[MATERIAL FOR THIS TASK — start]

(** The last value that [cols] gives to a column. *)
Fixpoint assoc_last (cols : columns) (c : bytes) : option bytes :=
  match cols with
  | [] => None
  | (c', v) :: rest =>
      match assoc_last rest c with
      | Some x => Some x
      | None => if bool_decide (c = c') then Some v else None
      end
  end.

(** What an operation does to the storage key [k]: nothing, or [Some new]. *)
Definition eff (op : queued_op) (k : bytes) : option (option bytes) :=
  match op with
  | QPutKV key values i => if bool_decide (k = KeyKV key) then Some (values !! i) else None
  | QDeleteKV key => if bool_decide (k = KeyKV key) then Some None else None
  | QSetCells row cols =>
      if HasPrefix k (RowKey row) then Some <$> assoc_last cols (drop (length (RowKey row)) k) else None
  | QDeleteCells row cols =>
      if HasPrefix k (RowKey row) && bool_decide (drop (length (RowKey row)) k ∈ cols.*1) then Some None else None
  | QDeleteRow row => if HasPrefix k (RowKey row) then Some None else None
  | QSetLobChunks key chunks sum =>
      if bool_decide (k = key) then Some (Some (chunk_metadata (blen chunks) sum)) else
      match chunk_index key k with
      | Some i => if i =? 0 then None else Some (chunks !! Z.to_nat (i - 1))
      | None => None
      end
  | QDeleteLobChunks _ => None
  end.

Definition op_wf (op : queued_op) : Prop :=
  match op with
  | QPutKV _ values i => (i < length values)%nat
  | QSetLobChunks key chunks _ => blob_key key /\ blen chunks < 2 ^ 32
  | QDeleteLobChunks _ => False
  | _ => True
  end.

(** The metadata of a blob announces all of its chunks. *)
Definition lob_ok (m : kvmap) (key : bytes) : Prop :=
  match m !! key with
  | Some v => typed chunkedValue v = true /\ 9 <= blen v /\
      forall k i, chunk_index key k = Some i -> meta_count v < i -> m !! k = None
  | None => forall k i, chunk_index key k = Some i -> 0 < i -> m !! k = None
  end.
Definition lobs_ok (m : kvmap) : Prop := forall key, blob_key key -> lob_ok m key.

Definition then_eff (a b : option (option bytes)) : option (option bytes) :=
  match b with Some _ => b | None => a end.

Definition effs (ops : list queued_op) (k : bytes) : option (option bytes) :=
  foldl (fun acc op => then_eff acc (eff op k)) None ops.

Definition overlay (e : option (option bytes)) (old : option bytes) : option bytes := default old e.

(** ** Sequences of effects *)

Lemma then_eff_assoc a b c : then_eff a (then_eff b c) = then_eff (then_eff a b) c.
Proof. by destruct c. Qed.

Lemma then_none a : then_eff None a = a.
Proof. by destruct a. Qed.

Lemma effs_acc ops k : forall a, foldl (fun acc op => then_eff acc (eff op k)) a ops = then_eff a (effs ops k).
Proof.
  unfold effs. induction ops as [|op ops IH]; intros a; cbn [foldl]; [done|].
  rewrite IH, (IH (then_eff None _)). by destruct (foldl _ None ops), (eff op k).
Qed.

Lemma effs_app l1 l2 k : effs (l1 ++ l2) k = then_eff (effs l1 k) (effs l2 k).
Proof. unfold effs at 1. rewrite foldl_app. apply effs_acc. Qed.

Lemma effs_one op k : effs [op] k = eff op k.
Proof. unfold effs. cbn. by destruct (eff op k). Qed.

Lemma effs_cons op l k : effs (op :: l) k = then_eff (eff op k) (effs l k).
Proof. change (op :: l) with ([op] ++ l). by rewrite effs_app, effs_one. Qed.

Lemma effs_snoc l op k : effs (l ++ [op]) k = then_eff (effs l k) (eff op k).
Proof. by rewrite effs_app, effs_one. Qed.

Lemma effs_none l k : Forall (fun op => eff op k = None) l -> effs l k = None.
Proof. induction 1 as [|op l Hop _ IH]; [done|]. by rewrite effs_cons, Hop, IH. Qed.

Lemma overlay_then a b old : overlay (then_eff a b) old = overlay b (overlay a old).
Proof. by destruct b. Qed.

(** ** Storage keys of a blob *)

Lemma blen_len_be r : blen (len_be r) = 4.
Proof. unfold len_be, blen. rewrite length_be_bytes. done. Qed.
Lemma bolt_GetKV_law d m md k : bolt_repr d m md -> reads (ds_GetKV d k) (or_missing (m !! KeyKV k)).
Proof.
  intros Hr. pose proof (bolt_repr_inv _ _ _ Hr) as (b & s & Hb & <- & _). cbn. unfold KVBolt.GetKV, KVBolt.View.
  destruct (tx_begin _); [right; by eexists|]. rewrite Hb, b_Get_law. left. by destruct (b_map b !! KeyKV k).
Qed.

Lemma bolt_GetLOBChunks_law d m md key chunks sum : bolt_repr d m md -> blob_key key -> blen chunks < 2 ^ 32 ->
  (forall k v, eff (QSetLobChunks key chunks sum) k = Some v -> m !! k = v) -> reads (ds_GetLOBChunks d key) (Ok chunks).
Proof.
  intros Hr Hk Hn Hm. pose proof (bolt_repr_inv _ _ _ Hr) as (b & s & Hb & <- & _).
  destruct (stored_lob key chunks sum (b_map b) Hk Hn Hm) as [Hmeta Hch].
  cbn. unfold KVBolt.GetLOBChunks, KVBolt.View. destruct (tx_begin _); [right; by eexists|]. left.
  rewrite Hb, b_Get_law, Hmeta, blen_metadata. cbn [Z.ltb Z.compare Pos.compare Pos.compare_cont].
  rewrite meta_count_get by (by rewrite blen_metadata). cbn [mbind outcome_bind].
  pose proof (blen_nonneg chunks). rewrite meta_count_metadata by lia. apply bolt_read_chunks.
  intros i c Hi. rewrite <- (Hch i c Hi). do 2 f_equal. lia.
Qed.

[MATERIAL FOR THIS TASK — finish]

> EXERCISE GOAL:
Reproduce the entire listing word for word.

> SOLVED EXERCISE:
(** The last value that [cols] gives to a column. *)
Fixpoint assoc_last (cols : columns) (c : bytes) : option bytes :=
  match cols with
  | [] => None
  | (c', v) :: rest =>
      match assoc_last rest c with
      | Some x => Some x
      | None => if bool_decide (c = c') then Some v else None
      end
  end.

(** What an operation does to the storage key [k]: nothing, or [Some new]. *)
Definition eff (op : queued_op) (k : bytes) : option (option bytes) :=
  match op with
  | QPutKV key values i => if bool_decide (k = KeyKV key) then Some (values !! i) else None
  | QDeleteKV key => if bool_decide (k = KeyKV key) then Some None else None
  | QSetCells row cols =>
      if HasPrefix k (RowKey row) then Some <$> assoc_last cols (drop (length (RowKey row)) k) else None
  | QDeleteCells row cols =>
      if HasPrefix k (RowKey row) && bool_decide (drop (length (RowKey row)) k ∈ cols.*1) then Some None else None
  | QDeleteRow row => if HasPrefix k (RowKey row) then Some None else None
  | QSetLobChunks key chunks sum =>
      if bool_decide (k = key) then Some (Some (chunk_metadata (blen chunks) sum)) else
      match chunk_index key k with
      | Some i => if i =? 0 then None else Some (chunks !! Z.to_nat (i - 1))
      | None => None
      end
  | QDeleteLobChunks _ => None
  end.

Definition op_wf (op : queued_op) : Prop :=
  match op with
  | QPutKV _ values i => (i < length values)%nat
  | QSetLobChunks key chunks _ => blob_key key /\ blen chunks < 2 ^ 32
  | QDeleteLobChunks _ => False
  | _ => True
  end.

(** The metadata of a blob announces all of its chunks. *)
Definition lob_ok (m : kvmap) (key : bytes) : Prop :=
  match m !! key with
  | Some v => typed chunkedValue v = true /\ 9 <= blen v /\
      forall k i, chunk_index key k = Some i -> meta_count v < i -> m !! k = None
  | None => forall k i, chunk_index key k = Some i -> 0 < i -> m !! k = None
  end.
Definition lobs_ok (m : kvmap) : Prop := forall key, blob_key key -> lob_ok m key.

Definition then_eff (a b : option (option bytes)) : option (option bytes) :=
  match b with Some _ => b | None => a end.

Definition effs (ops : list queued_op) (k : bytes) : option (option bytes) :=
  foldl (fun acc op => then_eff acc (eff op k)) None ops.

Definition overlay (e : option (option bytes)) (old : option bytes) : option bytes := default old e.

(** ** Sequences of effects *)

Lemma then_eff_assoc a b c : then_eff a (then_eff b c) = then_eff (then_eff a b) c.
Proof. by destruct c. Qed.

Lemma then_none a : then_eff None a = a.
Proof. by destruct a. Qed.

Lemma effs_acc ops k : forall a, foldl (fun acc op => then_eff acc (eff op k)) a ops = then_eff a (effs ops k).
Proof.
  unfold effs. induction ops as [|op ops IH]; intros a; cbn [foldl]; [done|].
  rewrite IH, (IH (then_eff None _)). by destruct (foldl _ None ops), (eff op k).
Qed.

Lemma effs_app l1 l2 k : effs (l1 ++ l2) k = then_eff (effs l1 k) (effs l2 k).
Proof. unfold effs at 1. rewrite foldl_app. apply effs_acc. Qed.

Lemma effs_one op k : effs [op] k = eff op k.
Proof. unfold effs. cbn. by destruct (eff op k). Qed.

Lemma effs_cons op l k : effs (op :: l) k = then_eff (eff op k) (effs l k).
Proof. change (op :: l) with ([op] ++ l). by rewrite effs_app, effs_one. Qed.

Lemma effs_snoc l op k : effs (l ++ [op]) k = then_eff (effs l k) (eff op k).
Proof. by rewrite effs_app, effs_one. Qed.

Lemma effs_none l k : Forall (fun op => eff op k = None) l -> effs l k = None.
Proof. induction 1 as [|op l Hop _ IH]; [done|]. by rewrite effs_cons, Hop, IH. Qed.

Lemma overlay_then a b old : overlay (then_eff a b) old = overlay b (overlay a old).
Proof. by destruct b. Qed.

(** ** Storage keys of a blob *)

Lemma blen_len_be r : blen (len_be r) = 4.
Proof. unfold len_be, blen. rewrite length_be_bytes. done. Qed.
Lemma bolt_GetKV_law d m md k : bolt_repr d m md -> reads (ds_GetKV d k) (or_missing (m !! KeyKV k)).
Proof.
  intros Hr. pose proof (bolt_repr_inv _ _ _ Hr) as (b & s & Hb & <- & _). cbn. unfold KVBolt.GetKV, KVBolt.View.
  destruct (tx_begin _); [right; by eexists|]. rewrite Hb, b_Get_law. left. by destruct (b_map b !! KeyKV k).
Qed.

Lemma bolt_GetLOBChunks_law d m md key chunks sum : bolt_repr d m md -> blob_key key -> blen chunks < 2 ^ 32 ->
  (forall k v, eff (QSetLobChunks key chunks sum) k = Some v -> m !! k = v) -> reads (ds_GetLOBChunks d key) (Ok chunks).
Proof.
  intros Hr Hk Hn Hm. pose proof (bolt_repr_inv _ _ _ Hr) as (b & s & Hb & <- & _).
  destruct (stored_lob key chunks sum (b_map b) Hk Hn Hm) as [Hmeta Hch].
  cbn. unfold KVBolt.GetLOBChunks, KVBolt.View. destruct (tx_begin _); [right; by eexists|]. left.
  rewrite Hb, b_Get_law, Hmeta, blen_metadata. cbn [Z.ltb Z.compare Pos.compare Pos.compare_cont].
  rewrite meta_count_get by (by rewrite blen_metadata). cbn [mbind outcome_bind].
  pose proof (blen_nonneg chunks). rewrite meta_count_metadata by lia. apply bolt_read_chunks.
  intros i c Hi. rewrite <- (Hch i c Hi). do 2 f_equal. lia.
Qed.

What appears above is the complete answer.